桧烯是由异戊二烯单元合成的。该途径的关键中间体是两种常见的C5前体,异戊烯基焦磷酸(IPP)及其异构体二甲基烯丙基焦磷酸(DMAPP)。IPP和DMAPP可由甲羟戊酸(MVA)途径或甲基赤藓糖醇-4-磷酸(MEP)途径产生。这种C5骨架将会合成C10的牻牛儿基二磷酸(GPP),而GPP是桧烯合成的直接前体。在使用葡萄糖作为一般碳源的桧烯代谢途径中是重要的中间产物。
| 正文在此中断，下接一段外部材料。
Lemma subscription_sign_ins_calls answer first clients calls r calls' :
  subscription_sign_ins answer first clients calls = (r, calls') ->
  exists asked, calls' = (calls ++ asked)%list /\
    forall c, c ∈ asked -> exists b client, c = StartSubscription b client /\ client ∈ clients /\ (b = true -> first = true).
Proof.
  revert first calls. induction clients as [|client clients IH]; intros first calls; simpl.
  { intros [= <- <-]. exists []. split; [by rewrite app_nil_r|set_solver]. }
  intros [(e & H & ->)|(b & s1 & H & H2)]%st_bind_inv; apply sign_in_inv in H as ->.
  - eexists. split; [done|]. intros c ->%list_elem_of_singleton. eexists _, _. split; [done|]. split; [set_solver|done].
  - apply IH in H2 as (asked & -> & Hall). exists (StartSubscription first client :: asked).
    split; [by rewrite <- app_assoc|]. intros c [->|Hc]%elem_of_cons.
    + eexists _, _. split; [done|]. split; [set_solver|done].
    + destruct (Hall c Hc) as (b' & client' & -> & Hin & Hb). eexists _, _. split; [done|]. split; [set_solver|].
      intros Hb'. by specialize (Hb Hb').
Qed.

Lemma rest_wanted config user proxy gateway answer first calls r calls' :
  dm_llm_gateway config = Some gateway ->
  let github := option_filter (fun _ => proxy) (gw_github_oauth gateway) in
  (forall c, c ∈ calls -> wanted config user proxy calls c) ->
  (first = true -> exists issuer client subscription github, StartOidc issuer client subscription github ∈ calls) ->
  (subscription_sign_ins answer first (subscription_clients config user) ;*
   match github ≫= device_flow with
   | Some client_id => sign_in answer (StartGitHub client_id) ;* st_ret tt
   | None => st_ret tt
   end) calls = (r, calls') ->
  forall c, c ∈ calls' -> wanted config user proxy calls' c.
Proof.
  intros Hg github Hbefore Hfirst H.
  assert (forall more c, wanted config user proxy calls c -> wanted config user proxy (calls ++ more) c) as Hmono.
  { intros more c. destruct c; simpl; try done. intros (H1 & H2 & H3). split; [done|]. split; [done|].
    intros Hb. destruct (H3 Hb) as (i & cl & su & gi & Hin). exists i, cl, su, gi. apply elem_of_app. by left. }
  assert (forall asked : list sign_in_call, (forall c, c ∈ asked -> exists b client, c = StartSubscription b client /\
      client ∈ subscription_clients config user /\ (b = true -> first = true)) ->
    forall more c, c ∈ asked -> wanted config user proxy (calls ++ more) c) as Hasked.
  { intros asked Hall more c Hc. destruct (Hall c Hc) as (b & client & -> & Hin & Hb).
    apply subscription_clients_wanted in Hin as [H1 H2]. split; [done|]. split; [done|].
    intros Hb'. destruct (Hfirst (Hb Hb')) as (i & cl & su & gi & Hin). exists i, cl, su, gi. apply elem_of_app. by left. }
  apply st_bind_inv in H as [(e & H & ->)|([] & s1 & H & H2)];
    apply subscription_sign_ins_calls in H as (asked & -> & Hall).
  { intros c [Hc|Hc]%elem_of_app; [by apply Hmono, Hbefore|by eapply Hasked]. }
  destruct (github ≫= device_flow) as [client_id|] eqn:Egh.
  - assert (calls' = ((calls ++ asked) ++ [StartGitHub client_id])%list) as ->.
    { by apply st_bind_inv in H2 as [(e & H2 & _)|(b & s2 & H2 & [= _ <-])]; apply sign_in_inv in H2 as ->. }
    intros c [Hc|Hc]%elem_of_app.
    + rewrite <- app_assoc. apply elem_of_app in Hc as [Hc|Hc]; [by apply Hmono, Hbefore|by eapply Hasked].
    + apply list_elem_of_singleton in Hc as ->. simpl. unfold github in Egh.
      destruct (gw_github_oauth gateway) as [gh|] eqn:Egw; [|done]. simpl in Egh. destruct proxy; [|done]. split; [done|].
      exists gateway, gh. split; [done|]. split; [done|]. simpl in Egh. unfold device_flow in Egh.
      by destruct (gh_source gh).
  - injection H2 as _ <-. intros c [Hc|Hc]%elem_of_app; [by apply Hmono, Hbefore|by eapply Hasked].
Qed.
目前,两相发酵可用于通过从培养物中捕获产物来减轻桧烯对微生物的毒性。但是现在尚无成熟的桧烯工业发酵的技术,而且在实际发酵过程中,细胞生长受到底物和多种产物的协同抑制作用,这些方法并不能从根本上解决多种产物积累对细胞的毒害作用和对桧烯生产所带来的巨大负面影响。J.D.Keasling等人在工程大肠杆菌中异源表达了43个有机溶剂泵出蛋白,发现该类蛋白能够提高工程大肠杆菌对绝大多数有机溶剂的耐受性。甘油磷酸相关转运相关蛋白glpC的过表达也能够提高大肠杆菌对有机溶剂的耐受性。尽管上述工作都对大肠杆菌的有机溶剂耐受性有较大帮助,但没有从根本上解决微生物对有机溶剂耐受性的难题。综上,如何打破桧烯的积累对菌体生长造成的限制,解决当前大肠杆菌对桧烯耐受性差的问题以及如何解决桧烯产量低的问题是亟待解决的。
发明内容
为解决现有大肠杆菌对于桧烯的耐受性差的问题,本发明提供了一种具有桧烯高耐受能力的大肠杆菌基因工程菌及其构建方法与应用,采用的技术方案如下:
本发明的目的在于提供一种具有桧烯高耐受能力的大肠杆菌基因工程菌,该基因工程菌以大肠杆菌为宿主细胞,在大肠杆菌中过表达不饱和脂肪酸合成酶基因fabA和不饱和脂肪酸合成酶基因fabB;其中:所述不饱和脂肪酸合成酶基因fabA的GenBank序列登录号为ABJ00363.1;所述不饱和脂肪酸合成酶基因fabB的GenBank序列登录号为AVJ11102.1。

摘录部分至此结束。